An emerging and complementary strategy to the targeting of PS described above using PS-targeting mAbs that is showing therapeutic promise in IO involves the targeting and inhibition of certain PS receptors, most notably Mertk and TIM-3 expressed on tumor-associated macrophages and/or on T cells. In the case for TAMs (Tyro3, Axl, and Metk), while these receptors can be expressed and upregulated on tumor cells to drive proliferation, survival, EMT, and metastasis [140], they are also expressed on immune cells that generally transmit inhibitory signals for TLRs, inflammasome, and IFNs [17,141]. For example, Axl on DCs and macrophages, when activated by its ligand Gas6, results in the upregulation of negative TLR and cytokine regulators, suppression of cytokine signaling 3, and suppression of cytokine signaling 1, dampening immune activation [3]. Moreover, interesting studies by Rothlin and colleagues have shown that Axl and Mertk, expressed on macrophages, are required for the up-regulation of IL-4 and IL-13 and for subsequent tissue repair [17]. These studies showed sensing of IL-4 in the presence of apoptotic cells promotes the expression of key tissue repair factors in macrophages. Neither signal on its own is sufficient to induce this program, which included the upregulation of Arg1, Retnla, and Chil3 [16]. Interestingly, macrophage IL-4 also results in the activation of invariant natural killer T cells (iNKT), resulting in the resolution of inflammation [142]. Finally, in addition to macrophages, TAM receptors (Mertk) appear to be important for NK cells as well, as inhibitors of Mertk enhanced anti-metastatic NK activity in vivo [143].
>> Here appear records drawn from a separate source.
Lemma any_map_failed (probe : string -> result ProbeResult) timeout targets :
  (forall t, In t targets ->
     forall r, probe t = Ok r -> success r = false) ->
  Py.any success (map (probe_or_failure probe timeout) targets) = false.
Proof.
  intros H. apply any_false, Forall_forall.
  intros x Hin. apply in_map_iff in Hin as (t & <- & Ht).
  unfold probe_or_failure.
  destruct (probe t) as [r|e] eqn:Hp; [apply (H t Ht r Hp) | reflexivity].
Qed.

(** C1.  In every check cycle each configured target is probed once, in
    the order of the configuration (a probe that raises gives a failed
    result for its target), and the verdict is
    [any ping succeeded AND (any HTTP succeeded OR any DNS succeeded)]
    over these results.  So it is true exactly when some ping target
    answered and some HTTP target or DNS server answered; it is false
    when every ping probe failed, and false when every HTTP and every
    DNS probe failed, whatever the pings did. *)
Theorem comprehensive_check_verdict
    (E : Environment) (config : Config) (cycle : nat) :
  let r := comprehensive_check E config cycle in
  let answered probe targets :=
    exists t p, In t targets /\ probe t = Ok p /\ success p = true in
  let all_failed (probe : string -> result ProbeResult) targets :=
    forall t, In t targets ->
    forall p, probe t = Ok p -> success p = false in
  ping_results r =
    map (probe_or_failure (ping_test E cycle) (PING_TIMEOUT config))
        (PING_TARGETS config)
  /\ http_results r =
     map (probe_or_failure (http_test E cycle) (HTTP_TIMEOUT config))
         (HTTP_TARGETS config)
  /\ dns_results r =
     map (probe_or_failure (dns_test E cycle) (DNS_TIMEOUT config))
         (DNS_SERVERS config)
  /\ connected r =
     Some (Py.any success (ping_results r) &&
           (Py.any success (http_results r) ||
            Py.any success (dns_results r)))
  /\ (connected r = Some true <->
      answered (ping_test E cycle) (PING_TARGETS config)
      /\ (answered (http_test E cycle) (HTTP_TARGETS config)
          \/ answered (dns_test E cycle) (DNS_SERVERS config)))
  /\ (all_failed (ping_test E cycle) (PING_TARGETS config) ->
      connected r = Some false)
  /\ (all_failed (http_test E cycle) (HTTP_TARGETS config) ->
      all_failed (dns_test E cycle) (DNS_SERVERS config) ->
      connected r = Some false).
Proof.
  cbn zeta. unfold comprehensive_check.
  cbn [connected ping_results http_results dns_results].
  do 4 (split; [reflexivity|]). split; [|split].
  - rewrite <- !any_map_probe. split.
    + intros [= H]. apply andb_prop in H as [Hp H].
      apply orb_prop in H. rewrite Hp. split; [reflexivity | exact H].
    + intros [Hp [Hh|Hd]]; rewrite Hp; [rewrite Hh | rewrite Hd];
        rewrite ?orb_true_r; reflexivity.
  - intros Hp. rewrite (any_map_failed _ _ _ Hp). reflexivity.
  - intros Hh Hd.
    rewrite (any_map_failed _ _ _ Hh), (any_map_failed _ _ _ Hd).
    rewrite andb_false_r. reflexivity.
Qed.

Lemma comprehensive_check_verdict_witness :
  connected (comprehensive_check env_ok house1 0) = Some true
  /\ connected (comprehensive_check env_no_ping house1 0) = Some false
  /\ connected (comprehensive_check env_ping_only house1 0) = Some false.
Proof.
  split; [|split].
  - apply (proj2 (proj1 (proj2 (proj2 (proj2 (proj2
             (comprehensive_check_verdict env_ok house1 0))))))).
    split; [|left]; eexists _, _; (split; [left; reflexivity|]);
      split; reflexivity.
  - apply (proj1 (proj2 (proj2 (proj2 (proj2 (proj2
             (comprehensive_check_verdict env_no_ping house1 0))))))).
    intros t _ p [= <-]. reflexivity.
  - apply (proj2 (proj2 (proj2 (proj2 (proj2 (proj2
             (comprehensive_check_verdict env_ping_only house1 0)))))));
      intros t _ p [= <-]; reflexivity.
Defined.

(** ** The failed-upload queue never makes a logging call raise *)

Lemma _store_failed_upload_ok E u s :
  exists s', _store_failed_upload E u s = (Ok tt, s').
Proof.
  unfold _store_failed_upload, bind, now, gets, when, modify, ret.
  destruct (100 <=? _)%nat; eexists; reflexivity.
Qed.

Lemma log_upload_ok E u s : exists s', log_upload E u s = (Ok tt, s').
Proof.
  unfold log_upload, try_except.
  destruct (_execute_with_retry _ _ _ _ s) as [[[]|e] s1].
  - eexists; reflexivity.
  - apply _store_failed_upload_ok.
Qed.
(** X7: the entries of a listing come newest first, and each one
    carries the id, the name and the upload date of a file of the
    bucket, with its folder, or [null] where the stored folder is
    falsy. *)
Theorem listing_is_newest_first (q : value) (w : World) :
  exists es,
    sent (after (all_reports q) w)
    = sent w ++ [ {| status := 200; body := JReports es |} ] /\
    Sorted (fun a b => entry_uploadDate b <= entry_uploadDate a) es /\
    Forall (fun e => exists d,
                files w !! entry_fileId e = Some d /\
                entry_filename e = filename d /\
                entry_uploadDate e = uploadDate d /\
                entry_folder e = (if truthy (metadata_folder d)
                                  then metadata_folder d else VNull)) es.
Proof.
  eexists. split; [apply all_reports_sent|]. split.
  - change (List.map toEntry ?l) with (toEntry <$> l).
    eapply Sorted_fmap; [|apply findFiles_sorted].
    intros x y H. exact H.
  - apply Forall_forall. intros e He.
    change (List.map toEntry ?l) with (toEntry <$> l) in He.
    apply list_elem_of_fmap in He as ([i d] & -> & Hp).
    apply findFiles_spec in Hp as [Hd _]. exists d. cbn in *. auto.
Qed.

(** ** One answer for each request *)




(** ** More on submissions *)

Ltac other_answer H :=
  apply app_inv_head in H; injection H as <-; cbn [status body] in *.

(** X9: a submission that is answered 200, or 500 with "Failed to upload
    PDF", has gone through the whole render step: the eight Playwright
    calls were made in the order of the source and none of them
    rejected, the document given to the page is the normalized input,
    and the browser has been closed again. *)
Theorem completed_render_closes_the_browser
    (env : Env) (req : SubmitBody) (w : World) (r : Response) :
  sent (after (submit_report env req) w) = sent w ++ [r] ->
  status r = 200 \/ body r = JError (js "Failed to upload PDF") ->
  (exists s,
      html req = VStr s /\
      callsOf env req =
        [ Launch true; NewContext; NewPage;
          SetContent (fullHtml s (resolvedTitle (reportTitle req) (reportType req)))
            (js "networkidle");
          EmulateMedia (js "screen"); WaitForTimeout 500; Pdf pdfOptions; Close ]) /\
  Forall (fun c => rejects env c = false) (callsOf env req) /\
  openBrowsers (after (submit_report env req) w) = openBrowsers w.
Proof.
  submit_cases env req; intros Hs Hr; other_answer Hs;
    try (exfalso; destruct Hr as [Hr | Hr]; [discriminate Hr|];
         injection Hr as Hr; vm_compute in Hr; discriminate Hr);
    (split; [eexists; split; reflexivity|]);
    (split; [|reflexivity]); cbn [app]; repeat constructor; assumption.
Qed.

Lemma completed_render_closes_the_browser_witness :
  openBrowsers (after (submit_report calmEnv sampleBody) emptyWorld) = 0%nat.
Proof.
  assert (sent (after (submit_report calmEnv sampleBody) emptyWorld)
          = sent emptyWorld ++ [ {| status := 200; body := JFileId 7%N |} ]) as Hs
    by (vm_compute; reflexivity).
  exact (proj2 (proj2 (completed_render_closes_the_browser calmEnv sampleBody
                         emptyWorld _ Hs (or_introl eq_refl)))).
Defined.

(** X10: an upload never replaces a file.  When the generated id is
    already in the bucket, or the upload stream reports an error, the
    submission is answered with an error (400 or 500, never 200) and the
    bucket is exactly as before. *)
Theorem upload_never_overwrites (env : Env) (req : SubmitBody) (w : World) :
  is_Some (files w !! ObjectId.generate (objectIdSeed env)) \/ uploadError env = true ->
  files (after (submit_report env req) w) = files w /\
  exists code msg,
    sent (after (submit_report env req) w)
    = sent w ++ [ {| status := code; body := JError msg |} ] /\
    (code = 400 \/ code = 500).
Proof.
  submit_cases env req; intros H;
    try (split; [reflexivity|]; eexists _, _; split; [reflexivity|]; auto; fail).
  exfalso. destruct H as [H | H]; [|congruence].
  match goal with
  | Hd : bool_decide (is_Some (files w !! ?j)) = false |- _ =>
      apply bool_decide_eq_false in Hd; exact (Hd H)
  end.
Qed.

Lemma upload_never_overwrites_witness :
  files (after (submit_report calmEnv sampleBody)
           (after (submit_report calmEnv sampleBody) emptyWorld))
  = files (after (submit_report calmEnv sampleBody) emptyWorld).
Proof.
  assert (is_Some (files (after (submit_report calmEnv sampleBody) emptyWorld)
                     !! ObjectId.generate (objectIdSeed calmEnv))
          \/ uploadError calmEnv = true) as H
    by (left; vm_compute; eauto).
  exact (proj1 (upload_never_overwrites calmEnv sampleBody
                  (after (submit_report calmEnv sampleBody) emptyWorld) H)).
Defined.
In the case of Mertk, which is highly expressed on peripheral macrophages as well as tumor-associated macrophages, its expression correlated with poorer survival outcomes. Both genetic and pharmacological strategies to block Mertk function dampen host anti-tumor immunity [144,145,146,147]. For example, interesting studies by Crittenden and colleagues have shown that knockout of Mertk in macrophages improves radiotherapy outcomes [148], while more recent studies using anti-Mertk neutralizing antibodies have shown that blocking Mertk-dependent efferocytosis induces a secondary necrosis of tumor cells that release cGAMP [149]. Extracellular cGAMP, in turn, is internalized in macrophages and activates STING-dependent transcriptional-dependent up-regulation of IFN-β that enhances host anti-tumor immunity [149]. Similar results have been observed in radiotherapy models when anti-Mertk mAbs were combined with anti-PD1 mAbs [150]. Independent studies have also shown that blocking Mertk on macrophages suppresses efferocytosis and can synergize with anti-PD1 therapeutics, potentially shifting efferocytosis from tumor-associated macrophages into a DC cross-presentation competent compartment (Davra, in press). Together, these data suggest that Mertk is an important checkpoint on tumor-associated macrophages that impinges on efferocytosis, and can complement chemotherapies and radiotherapies. Such a blockage of efferocytosis and alteration in the processing to dying cells would provide an alternative mechanism to what has been observed with anti-CD47, a don’t-eat-me signal on the surface of live cells, and the development of anti-CD47 therapeutics [151,152,153,154,155,156]. However, while the rationale for blocking PS and PS-R (TAMs) as inhibitory signals in cancer is clearly supported [64,157], in certain inflammatory cancers, blocking such pathways may have unanticipated consequences. For example, azoxymethane (AOM)- and dextran sulfate sodium (DSS)-induced inflammation-associated cancer was shown to be exacerbated in mice lacking Axl and Mertk [158]. In this latter model, the ablation of Axl and Mertk signaling is associated with increased production of proinflammatory cytokines and failure to clear apoptotic neutrophils in the intestinal lamina propria, thereby favoring a tumor-promoting environment [158].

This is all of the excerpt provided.